Priest: Man and Church

IN A WORLD OF RITUALS, IN A PLACE OF SECRETS, A MAN MUST CHOOSE BETWEEN KEEPING THE FAITH AND EXPOSING THE TRUTH.

It took a long time for me to acknowledge the fact that I’m bisexual. Virtually raised in a church, there are times when I look back on those happy days and wonder, what if my sexuality had been less complex and I would have known for certain as a teenager? And would have felt an absolute need to act out more? Would I have been equally welcomed in that church? I will never know, and times are different now, 25 years later. Released when I was 18, Priest delves deep into the Catholic church’s moral issues.
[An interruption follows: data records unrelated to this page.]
Lemma exec_run_guards ctl hs c (w w' : Worker (G := G)) sh sh' e t :
  worker_state w = Running c → (candidate c ≠ CandidateIdle → joined c = None) →
  exec_run ctl hs c w sh e = Steps (w', sh') → convergence sh = Some t → carried w →
  ∃ t', convergence sh' = Some t' ∧ carried w' ∧ moves_guards w w' t t'.
Proof.
  intros Hw Hexcl Hx Ht Hc. unfold moves_guards, guards, carried in *.
  assert (actives w = primary c :: option_list (joined c)) as Hact by (unfold actives; by rewrite Hw).
  rewrite Hact in *. apply Forall_cons in Hc as [[tok Htok] Hj].
  assert (guard (primary c) = Some (tok, generation (primary c))) as Hg by (unfold guard; by rewrite Htok).
  destruct e as [r|r| | | | |reached]; cbn [exec_run] in Hx.
  - unfold primary_ended in Hx. rewrite Htok in Hx.
    destruct (drop_guard (address w) tok sh t Ht) as (t' & Hcv & Hcc & Hnx).
    destruct (joined c) as [a|] eqn:Ej; simplify_eq/=; exists t'; (split; [done|]).
    + rewrite actives_reconciled. simpl. split; [done|]. right. right. exists tok, (generation (primary c)).
      by rewrite Hg.
    + split; [constructor|]. right. right. exists tok, (generation (primary c)). by rewrite Hg.
  - destruct (joined c) as [a|] eqn:Ej; simplify_eq/=. apply Forall_singleton in Hj as [tok' Htok'].
    assert (guard a = Some (tok', generation a)) as Hga by (unfold guard; by rewrite Htok').
    rewrite Htok'. destruct (drop_guard (address w) tok' sh t Ht) as (t' & Hcv & Hcc & Hnx). exists t'. split; [done|].
    rewrite actives_reconciled. simpl. split; [by repeat constructor|]. right. right. exists tok', (generation a).
    rewrite Hg, Hga. split_and!; [done|done|]. apply Permutation_swap.
  - destruct (negb (shutdown_started c) && orderly_started ctl); simplify_eq/=. exists t. unfold actives. simpl.
    split_and!; [done|constructor; [by eexists|done]|by left].
  - destruct (maintenance_changed ctl hs c w) as [w1|] eqn:Em; simplify_eq/=. exists t. unfold maintenance_changed in Em.
    assert (actives w' = primary c :: option_list (joined c)) as ->.
    { destruct (negb (maintenance_live c)); [done|].
      destruct (changed_channel _ _ _) as [[?|?]|]; simplify_eq/=; [|done]. case_bool_decide; [done|by rewrite actives_reconciled]. }
    split_and!; [done|constructor; [by eexists|done]|by left].
  - destruct (hints_changed ctl hs c w) as [w1|] eqn:Em; simplify_eq/=. exists t. unfold hints_changed in Em.
    assert (∃ p, actives w' = p :: option_list (joined c) ∧ carrying p = carrying (primary c) ∧
      generation p = generation (primary c)) as (p & -> & Hcp & Hgp).
    { destruct (negb (hints_live (primary c))); [done|].
      destruct (changed_channel _ _ _) as [[?|?]|]; simplify_eq/=; [|by eexists]. rewrite actives_reconciled.
      destruct (interruptions _ =? _); by eexists. }
    split_and!; [done|constructor; [rewrite Hcp; by eexists|done]|]. left. split_and!; [done..|]. simpl.
    assert (guard p = guard (primary c)) as -> by (unfold guard; by rewrite Hcp, Hgp). done.
  - destruct (candidate c); simplify_eq/=. exists t. unfold actives. simpl.
    split_and!; [done|constructor; [by eexists|done]|by left].
  - destruct (candidate c) as [| |t0] eqn:Ec; try done. assert (joined c = None) as Hjn by by apply Hexcl.
    assert (∀ w1 c1, worker_state w1 = Running c1 → primary c1 = primary c → joined c1 = None →
      Forall (λ a, is_Some (carrying a)) (actives w1) ∧
      ((carrying_credit t = carrying_credit t ∧ next_connection t = next_connection t ∧
        omap guard (actives w1) = omap guard (primary c :: option_list (joined c))))) as Hkeep.
    { intros w1 c1 Hw1 Hp1 Hj1. unfold actives. rewrite Hw1, Hp1, Hj1, Hjn. split; [constructor; [by eexists|done]|done]. }
    unfold settle in Hx. rewrite Ec in Hx. simpl in Hx.
    destruct (generation_gate t0 reached) as [k g n| |m]; simplify_eq/=.
    2,3: exists t; edestruct Hkeep as [? ?]; [..|split; [done|split; [done|by left]]]; done.
    destruct (negb (allows_candidates ctl (shutdown_started c))); simplify_eq/=;
      [exists t; edestruct Hkeep as [? ?]; [..|split; [done|split; [done|by left]]]; done|].
    destruct (negb (still_hints t0 (hs (connection (primary c))) (primary c))); simplify_eq/=;
      [exists t; edestruct Hkeep as [? ?]; [..|split; [done|split; [done|by left]]]; done|].
    destruct (start_active _ _ _ _ _ _) as [x sh1] eqn:Hs. simplify_eq/=.
    destruct (start_guard _ _ _ _ _ _ _ _ _ Hs Ht) as (t' & Hcv & Hcc & Hnx & Hgx & Hcx). exists t'.
    unfold actives. simpl. split_and!; [done|constructor; [by eexists|constructor; [by eexists|done]]|].
    right. left. exists g. split_and!; [done|done|]. rewrite Hjn. simpl. rewrite Hg. unfold guard. rewrite Hcx, Hgx.
    apply Permutation_swap.
Qed.

Lemma exec_worker_guards ctl hs (w w' : Worker (G := G)) sh sh' e t :
  worker_inv w → exec_worker ctl hs w sh e = Steps (w', sh') → convergence sh = Some t → carried w →
  ∃ t', convergence sh' = Some t' ∧ carried w' ∧ moves_guards w w' t t'.
Proof.
  intros Hinv Hx Ht Hc.
  assert (∀ w1 t1, (∀ c, worker_state w1 ≠ Running c) → (∀ c, worker_state w ≠ Running c) →
    carrying_credit t1 = carrying_credit t → next_connection t1 = next_connection t →
    carried w1 ∧ moves_guards w w1 t t1) as Hkeep.
  { intros w1 t1 H1 H2 Hcc Hnx. unfold carried, moves_guards, guards.
    assert (∀ v : Worker (G := G), (∀ c, worker_state v ≠ Running c) → actives v = []) as Hno.
    { intros v Hv. unfold actives. destruct (worker_state v); try done. by destruct (Hv c). }
    rewrite !Hno by done. split; [apply Forall_nil_2|by left]. }
  unfold exec_worker in Hx.
  destruct e, (worker_state w) as [| | |o|k g n|k g n|c|r|r|n|r] eqn:Es; try done.
  all: try (exists t; repeat case_match; simplify_eq/=; (split; [done|]); apply Hkeep; simpl; congruence).
  - simplify_eq/=. destruct sh as [[t1|] r c]; [|done]. simpl in Ht. injection Ht as ->. unfold observe_connected.
    destruct (connected_once w); unfold claim_client_ready_log; [|destruct c]; simpl; eexists; (split; [done|]);
      apply Hkeep; simpl; congruence.
  - unfold start_run in Hx. destruct (start_active _ _ _ _ _ _) as [x sh1] eqn:Hs, (reconcile _ _ _ _ _ _). simplify_eq/=.
    destruct (start_guard _ _ _ _ _ _ _ _ _ Hs Ht) as (t' & Hcv & Hcc & Hnx & Hgx & Hcx). exists t'. split; [done|].
    unfold carried, moves_guards, guards, actives. rewrite Es. simpl. split; [constructor; [by eexists|done]|].
    right. left. exists g. split_and!; [done|done|]. unfold guard. by rewrite Hcx, Hgx.
  - unfold worker_inv in Hinv. rewrite Es in Hinv. by eapply exec_run_guards.
  - simplify_eq/=. destruct sh as [[t1|] r0 c]; [|done]. simpl in *. injection Ht as ->. eexists. split; [done|].
    apply Hkeep; simpl; [congruence|congruence|..]; unfold mark_disconnected; by case_bool_decide.
Qed.

Definition carrying_at (t : ConvergenceState G) (a : ServerAddress) : list (Z * G) :=
  default [] (carrying_credit t !! a).

Lemma start_carrying_at a gen t b :
  default [] (carrying_credit (start_carrying a gen t).1 !! b) =
  if bool_decide (b = a) then carrying_at t a ++ [(next_connection t, gen)] else carrying_at t b.
Proof.
  simpl. case_bool_decide as Hb; [subst; by rewrite lookup_insert_eq|by rewrite lookup_insert_ne].
Qed.

Lemma drop_carrying_at a token t b :
  default [] (carrying_credit (drop_carrying a token t) !! b) =
  if bool_decide (b = a) then List.filter (λ c, negb (c.1 =? token)) (carrying_at t a) else carrying_at t b.
Proof.
  unfold drop_carrying, carrying_at. destruct (carrying_credit t !! a) as [l|] eqn:Ha.
  - simpl. case_bool_decide as Hl; case_bool_decide as Hb; subst.
    + rewrite lookup_delete_eq. by rewrite Hl.
    + by rewrite lookup_delete_ne.
    + by rewrite lookup_insert_eq.
    + by rewrite lookup_insert_ne.
  - case_bool_decide as Hb; [subst; by rewrite Ha|done].
Qed.

(** A worker that still holds its control. *)
Definition live_task (s : System) (g : Z) (w : Worker (G := G)) : Prop :=
  tasks s !! g = Some w ∧ is_live s g = true.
A conservative priest is horrified
Father Greg Pilkington (Linus Roache) arrives in Liverpool, ready to begin his new assignment. The priest is conservative and horrified to learn that his new colleague, Father Matthew Thomas (Tom Wilkinson), is actually involved in a sexual relationship with the rectory housekeeper, Maria Kerrigan (Cathy Tyson). This breach of celibacy is a sin to Greg, but he’s about to face much bigger challenges. A young student tells him in confession that she’s being molested by her father. When Greg confronts the man he’s defiant and considers his sin to be justified.

Greg doesn’t know what to do about the situation, and at the same time he meets Graham (Robert Carlyle). Greg has a secret that he hasn’t told anyone; sometimes, he goes to gay bars to meet men.

Fascinated by the concept of sin
This was Antonia Bird’s first film as a director, written by the man who created the now-classic crime series Cracker (1993-1995). Raised a Catholic, Jimmy McGovern became fascinated by the concept of sin, evident not only in this movie but in the series Broken, which also followed a Liverpool priest. Bird’s film was controversial at the time of its release and divided the critics. Some saw a simplistic melodrama, others were profoundly moved.

There’s one aspect of the movie that’s undeniably problematic. The man who abuses his daughter comes across as unnecessarily, borderline cartoonishly evil. It’s not Robert Pugh’s fault; he does what he can with a poorly written character. Mr. Unsworth is proud, and aggressively so, of what he’s doing to his daughter; he wouldn’t want his wife to know, but he explains to the priest that he has no regrets and doesn’t consider raping his daughter a problem whatsoever. This is not how men who commit these crimes usually behave, and this outlandish touch of evil doesn’t make the crime anymore heinous, or Greg’s moral situation more complex, than they already are. That said, this is virtually the only complaint I have. Roache is fine in his breakthrough role, a character we’re not necessarily supposed to like. Greg has many lessons to learn throughout the film, often failing to understand how destructive moral attitudes within the church’s hierarchy is the reason why he feels a need to suppress his sexuality and look down on his fellow believers.

The opposite is symbolized in Wilkinson’s character, a charismatic, free-spirited man of the people who believes in Liberation theology; they end up clashing in the same heated but friendly way Benedict and Francis would in another film, The Two Popes, 25 years later. It is their friendship and union that carries Greg all the way through his process of redemption, until that shattering moment in the end when he once again confronts the young girl he failed to help.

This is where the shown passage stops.